- **What this task involves**
In this material, which lines include the string "down"? Show them.

:::::

Lemma amount_spec s v :
  Inv s → 0 ≤ v ≤ U64_MAX →
  match get_dbc_amount_by_value s v with
  | None => AvgPrice s = None ∨ AvgPrice s = Some 0
  | Some d => ∃ p, get_dbc_price s = Some p ∧ AvgPrice s = Some p ∧ 0 < p ∧
      0 ≤ d ≤ U128_MAX ∧ p * d ≤ v * ONE_DBC < p * (d + 1)
  end.
Proof.
  intros I Hv. unfold get_dbc_amount_by_value, get_dbc_price, saturated_into.
  destruct (AvgPrice s) as [p|] eqn:Ha; simpl; [|auto].
  pose proof (inv_avg _ I p Ha) as Hp. unfold ONE_DBC.
  assert (v * 1000000000000000 ≤ U128_MAX) by (unfold U128_MAX, U64_MAX in *; lia).
  assert (U64_MAX ≤ U128_MAX) by done. rewrite !Z.min_l by lia.
  unfold checked_mul. rewrite (proj2 (Z.leb_le _ _)) by lia. simpl. unfold checked_div.
  destruct (Z.eqb_spec p 0) as [->|Hne]; [auto|].
  exists p. pose proof (Z.div_mod (v * 1000000000000000) p Hne).
  pose proof (Z.mod_pos_bound (v * 1000000000000000) p ltac:(lia)).
  assert (0 ≤ v * 1000000000000000 / p) by (apply Z.div_pos; lia).
  split_and!; try done; try lia; nia.
Qed.

#[export] Instance oracle_laws : DbcPriceLaws State.
Proof.
  split; simpl.
  - intros s p I. unfold get_dbc_price. destruct (AvgPrice s) as [a|] eqn:Ha; simpl; [|done].
    intros [= <-]. pose proof (inv_avg _ I a Ha). unfold saturated_into.
    assert (U64_MAX ≤ U128_MAX) by done. lia.
  - intros s v p d I Hv Hp Hd. pose proof (amount_spec s v I Hv) as Ha. rewrite Hd in Ha.
    destruct Ha as (p' & ? & _ & ? & ? & ?). by simplify_eq.
Qed.

(** A price within the parser's exact range is the number, rounded down. *)
Lemma price_of_number_exact n p :
  price_of_number n = Some p → 0 ≤ integer n → 0 ≤ fraction_length n ≤ 13 →
  0 ≤ fraction n < 10 ^ fraction_length n → (integer n + 1) * 10 ^ 6 ≤ U64_MAX →
  let scale := 10 ^ fraction_length n in
  p * scale ≤ (integer n * scale + fraction n) * 10 ^ 6 < (p + 1) * scale.
Proof.
  intros Hp Hi Hl Hf Hm scale. unfold price_of_number in Hp. case_match; [done|]. simplify_eq.
  assert (scale ≤ 10 ^ 13) as Hs by (apply Z.pow_le_mono_r; lia).
  assert (0 < scale) by (apply Z.pow_pos_nonneg; lia).
  fold scale in Hf |- *. unfold as_u64. rewrite Z.mod_small by (unfold U64_MAX in *; lia).
  assert (fraction n * 10 ^ 6 ≤ U64_MAX) by (unfold U64_MAX in *; lia).
  unfold saturating_mul. rewrite !Z.min_l by lia.
  pose proof (Z.div_mod (fraction n * 10 ^ 6) scale ltac:(lia)).
  pose proof (Z.mod_pos_bound (fraction n * 10 ^ 6) scale ltac:(lia)).
  assert (fraction n * 10 ^ 6 / scale < 10 ^ 6) by (apply Z.div_lt_upper_bound; lia).
  unfold saturating_add. rewrite Z.min_l by lia. lia.
Qed.

(** C40: the stored window and average implement their specification over the
    whole history: after any calls, [Prices] holds the last 64 accepted prices
    in order, and [AvgPrice] is absent before 64 have been accepted and the sum
    of exactly these, capped at the largest u64, divided by 64 afterwards. So
    the average is never above the highest price of the window, and it is
    below the lowest only when the sum saturated, in which case it is at least
    a 64th of the largest u64. *)
Theorem price_refines_history cs :
  typed_calls cs →
  Prices (run cs) = window (history cs) ∧ AvgPrice (run cs) = window_average (history cs) ∧
  ∀ lo hi a, Forall (λ p, lo ≤ p ≤ hi) (window (history cs)) →
    AvgPrice (run cs) = Some a → Z.min lo (U64_MAX / 64) ≤ a ≤ hi.
Proof.
  intros Ht. destruct (run_tracks cs Ht) as [Hp Ha]. split_and!; [done|done|].
  intros lo hi a Hw. rewrite Ha. unfold window_average. case_match eqn:Hl; [|done].
  apply Nat.leb_le in Hl. intros [= <-]. apply zsum_bounds in Hw.
  rewrite window_length, Nat.min_r in Hw by done. change (Z.of_nat MAX_LEN) with 64 in *.
  Z.to_euclidean_division_equations. lia.
Qed.

(** The off-chain worker never panics, whatever the network, the parsers
    and the random source return: the drawn index is in range because no call
    leaves an empty list of addresses; and what it submits is a price parsed
    from a successful answer of one of the listed addresses, at a block that
    is due. *)
Theorem price_worker_total T cs block nonce :
  typed_calls cs →
  ∃ r, offchain_worker T block nonce (run cs) = Some r ∧
    ∀ p, r = Some p → block mod PriceUpdateFrequency (run cs) = 0 ∧
      ∃ urls url body, PriceURL (run cs) = Some urls ∧ url ∈ urls ∧
        http_get T url = Ok (200, body) ∧ parse_price T body = Some p.
Proof.
  intros Ht. pose proof (run_Inv cs Ht) as I. generalize (run cs), I. clear. intros s I.
  unfold offchain_worker, fetch_price_and_send_unsigned_tx, fetch_price, gen_rand_url.
  destruct (PriceURL s) as [urls|] eqn:Hu; [|by exists None].
  pose proof (inv_frequency s I). rewrite (proj2 (Z.eqb_neq _ _)) by lia.
  destruct (Z.eqb_spec (block mod PriceUpdateFrequency s) 0) as [Hb|]; [|by exists None].
  destruct (GenericFunc.random_u32 (next_u32 T) nonce (Z.of_nat (length urls))) as [x nonce'] eqn:Hr.
  apply GenericFunc.random_u32_range in Hr as (i & -> & Hi).
  2: { pose proof (inv_urls s I). destruct urls; [by rewrite Hu in *|simpl; lia]. }
  simpl. destruct (lookup_lt_is_Some_2 urls (Z.to_nat i)) as [url Hurl]; [lia|].
  rewrite Hurl. simpl. eexists. split; [done|]. intros p.
  destruct (valid_utf8 T url); [|done]. simpl.
  destruct (http_get T url) as [[code body]|] eqn:Hg; [|done].
  destruct (Z.eqb_spec code 200) as [->|]; [|done]. simpl.
  destruct (valid_utf8 T body); [|done]. simpl.
  destruct (parse_price T body) as [q|] eqn:Hq; [|done].
  destruct (submit_unsigned_transaction T q); [|done]. intros [= <-]. split; [done|].
  exists urls, url, body. split_and!; try done. by eapply list_elem_of_lookup_2.
Qed.

(** A conversion fails exactly when there is no average price yet or it is
    zero (it never overflows), and otherwise gives the largest amount worth at
    most the value at the average price. *)
Theorem price_amount_exact cs v :
  typed_calls cs → 0 ≤ v ≤ U64_MAX →
  match get_dbc_amount_by_value (run cs) v with
  | None => AvgPrice (run cs) = None ∨ AvgPrice (run cs) = Some 0
  | Some d => ∃ p, get_dbc_price (run cs) = Some p ∧ AvgPrice (run cs) = Some p ∧ 0 < p ∧
      0 ≤ d ≤ U128_MAX ∧ p * d ≤ v * ONE_DBC < p * (d + 1)
  end.
Proof. intros Ht. by apply amount_spec, run_Inv. Qed.

(** A price is parsed exactly, as the number of millionths rounded down,
    from the number the JSON library read, when that has at most 13 decimals;
    a price with 14 decimals whose fraction is 0.1844674407371 or more is
    parsed with the fraction 0.184467 instead, because the intermediate
    product saturates; longer fractions are refused. *)
Theorem price_parse_exact T text p :
  parse_price T text = Some p →
  ∃ n json rest k, lite_parse_json T json = Some (JsonObject ((k, JsonNumber n) :: rest)) ∧
    fraction_length n < 15 ∧
    (0 ≤ integer n → 0 ≤ fraction_length n → 0 ≤ fraction n < 10 ^ fraction_length n →
     (integer n + 1) * 10 ^ 6 ≤ U64_MAX →
     (fraction_length n ≤ 13 → let scale := 10 ^ fraction_length n in
        p * scale ≤ (integer n * scale + fraction n) * 10 ^ 6 < (p + 1) * scale) ∧
     (fraction_length n = 14 → 18446744073710 ≤ fraction n → p = integer n * 10 ^ 6 + 184467)).
Proof.
  unfold parse_price. destruct (serde_from_str T text) as [v|]; simpl; [|done].
  case_match; [done|]. destruct (serde_to_string T _) as [t|]; simpl; [|done].
  destruct (existsb _ t); [done|]. destruct (valid_utf8 T _); simpl; [|done].
  destruct (lite_parse_json T _) as [[[|[k [|n|]] rest]| |]|] eqn:Hj; simpl; try done.
  intros Hp. exists n. eexists. exists rest, k. split_and!; [exact Hj| |].
  { unfold price_of_number in Hp. case_match; [done|]. by guard_inv. }
  intros Hi Hl Hf Hm. split; [intros; by apply price_of_number_exact|]. intros Hl14 Hbig.
  unfold price_of_number in Hp. rewrite Hl14 in Hp. change (15 <=? 14) with false in Hp. injection Hp as <-.
  unfold as_u64. rewrite Z.mod_small by (unfold U64_MAX in *; lia).
  unfold saturating_mul. rewrite Z.min_l by lia. rewrite Z.min_r by (unfold U64_MAX in *; lia).
  change (U64_MAX / 10 ^ 14) with 184467. unfold saturating_add. rewrite Z.min_l by lia. done.
Qed.
(* ===== verification/TaskMode.v ===== *)
(** * pallet-task-mode

    An administrator defines a task (a model and its prices per thousand
    tokens); a customer orders it from a miner, which reserves the charge at
    the oracle's price; the miner marks the order completed; settling it sends
    the burned part to the treasury and the rest to the miner and counts it in
    the era's statistics, from which reward shares are computed; an order that
    stays in progress past its timeout can be cancelled and refunded. Models
    src/pallets/task-mode/src/lib.rs; the oracle is the interface [DbcPrice]. *)
From stdpp Require Import base gmap fin_maps list numbers relations.
From Stdlib Require Import ZArith Lia.
From S2P Require Import Prelude Currency Interfaces Price.

Module TaskMode.

Inductive TaskOrderStatus := Pending | InProgress | Completed | Settled.
#[export] Instance TaskOrderStatus_eq_dec : EqDecision TaskOrderStatus.
Proof. solve_decision. Defined.

Record TaskDefinition := {
  model_id : bytes;
  version : bytes;
  admin : AccountId;
  input_price_usd_per_1k : Balance;
  output_price_usd_per_1k : Balance;
  max_tokens_per_request : Z;
  policy_cid : bytes;
  is_active : bool;
}.
#[export] Instance TaskDefinition_eta : RecordEta TaskDefinition := λ d,
  Build_TaskDefinition (model_id d) (version d) (admin d) (input_price_usd_per_1k d)
    (output_price_usd_per_1k d) (max_tokens_per_request d) (policy_cid d) (is_active d).

Record TaskOrder := {
  order_id : Z;
  task_id : Z;
  customer : AccountId;
  miner : AccountId;
  input_tokens : Z;
  output_tokens : Z;
  dbc_price_snapshot : Balance;
  total_dbc_charged : Balance;
  dbc_burned : Balance;
  miner_payout : Balance;
  created_at : BlockNumber;
  status : TaskOrderStatus;
  attestation_hash : option H256;
}.
#[export] Instance TaskOrder_eta : RecordEta TaskOrder := λ o,
  Build_TaskOrder (order_id o) (task_id o) (customer o) (miner o) (input_tokens o)
    (output_tokens o) (dbc_price_snapshot o) (total_dbc_charged o) (dbc_burned o)
    (miner_payout o) (created_at o) (status o) (attestation_hash o).

Record EraTaskStats := {
  total_charged : Balance;
  total_burned : Balance;
  total_miner_payout : Balance;
  completed_orders : Z;
}.
#[export] Instance EraTaskStats_eta : RecordEta EraTaskStats := λ e,
  Build_EraTaskStats (total_charged e) (total_burned e) (total_miner_payout e) (completed_orders e).
Definition EraTaskStats_default : EraTaskStats := {|
  total_charged := 0; total_burned := 0; total_miner_payout := 0; completed_orders := 0 |}.

Inductive Event :=
| TaskDefinitionCreated (task_id : Z) (admin : AccountId)
| TaskDefinitionUpdated (task_id : Z)
| TaskOrderCreated (order_id : Z) (customer miner : AccountId) (total_dbc : Balance)
| TaskOrderCompleted (order_id : Z) (attestation_hash : H256)
| TaskOrderSettled (order_id : Z) (burned miner_payout : Balance)
| TaskOrderExpired (order_id : Z) (customer : AccountId) (refunded : Balance).

Inductive Error :=
| TaskDefinitionNotFound
| TaskDefinitionInactive
| TaskOrderNotFound
| InvalidOrderStatus
| TokenCountExceedsLimit
| InsufficientBalance
| PriceOracleUnavailable
| ArithmeticOverflow
| NotAuthorized
| OrderNotExpired.

(** The percentages are parts of the [Percent] in force. *)
Record Config := {
  TreasuryAccount : AccountId;
  BurnPercentage : Z;
  MinerPayoutPercentage : Z;
  TaskModeRewardPercentage : Z;
  EraDuration : BlockNumber;
  MaxModelIdLen : Z;
  MaxPolicyCidLen : Z;
  OrderTimeout : BlockNumber;
}.

Record State := {
  NextTaskId : Z;
  NextOrderId : Z;
  TaskDefinitions : gmap Z TaskDefinition;
  TaskOrders : gmap Z TaskOrder;
  EraStats : gmap Z EraTaskStats;
  MinerTaskStats : gmap (Z * AccountId) (Balance * Z);
  events : list Event;
}.
#[export] Instance State_eta : RecordEta State := λ s,
  Build_State (NextTaskId s) (NextOrderId s) (TaskDefinitions s) (TaskOrders s)
    (EraStats s) (MinerTaskStats s) (events s).

Definition genesis : State := {|
  NextTaskId := 0; NextOrderId := 0; TaskDefinitions := ∅; TaskOrders := ∅;
  EraStats := ∅; MinerTaskStats := ∅; events := [] |}.

Definition deposit_event (e : Event) (s : State) : State :=
  s <| events ::= λ es, es ++ [e] |>.

(** The getters of the maps with a default. *)
Definition era_stats_of (s : State) (era : Z) : EraTaskStats :=
  default EraTaskStats_default (EraStats s !! era).
Definition miner_task_stats_of (s : State) (era : Z) (m : AccountId) : Balance * Z :=
  default (0, 0) (MinerTaskStats s !! (era, m)).

Section pallet.
Context `{ReservableCurrency L} `{DbcPrice Oracle} {P : PerThing} (T : Config).
Abbreviation MT := (M (State * L) (DispatchError Error)).

(** ** Arithmetic of orders and rewards *)

Definition calculate_order_usd_value (input output in_price out_price : Z) : option Z :=
  input_product ← checked_mul U128_MAX input in_price;
  input_part ← checked_div input_product 1000;
  output_product ← checked_mul U128_MAX output out_price;
  output_part ← checked_div output_product 1000;
  total ← checked_add U128_MAX input_part output_part;
  try_from U64_MAX total.

Definition calculate_revenue_split (total : Balance) : option (Balance * Balance) :=
  let burned := per_mul (BurnPercentage T) total in
  let miner_percent_cut := per_mul (MinerPayoutPercentage T) total in
  charged_check ← checked_add U128_MAX burned miner_percent_cut;
  if negb (charged_check <=? total) then None
  else
    payout ← checked_sub total burned;
    Some (burned, payout).

Definition block_to_era (block : BlockNumber) : Z :=
  let era_duration := saturated_into U128_MAX (EraDuration T) in
  if era_duration =? 0 then 0
  else Z.min (saturated_into U128_MAX block / era_duration) U32_MAX.

Definition split_era_rewards (total_era_rewards : Balance) : option (Balance * Balance) :=
  let task_reward_pool := per_mul (TaskModeRewardPercentage T) total_era_rewards in
  rental_reward_pool ← checked_sub total_era_rewards task_reward_pool;
  Some (task_reward_pool, rental_reward_pool).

:::::

- **Exercise solution**
(** A price within the parser's exact range is the number, rounded down. *)
(** A price is parsed exactly, as the number of millionths rounded down,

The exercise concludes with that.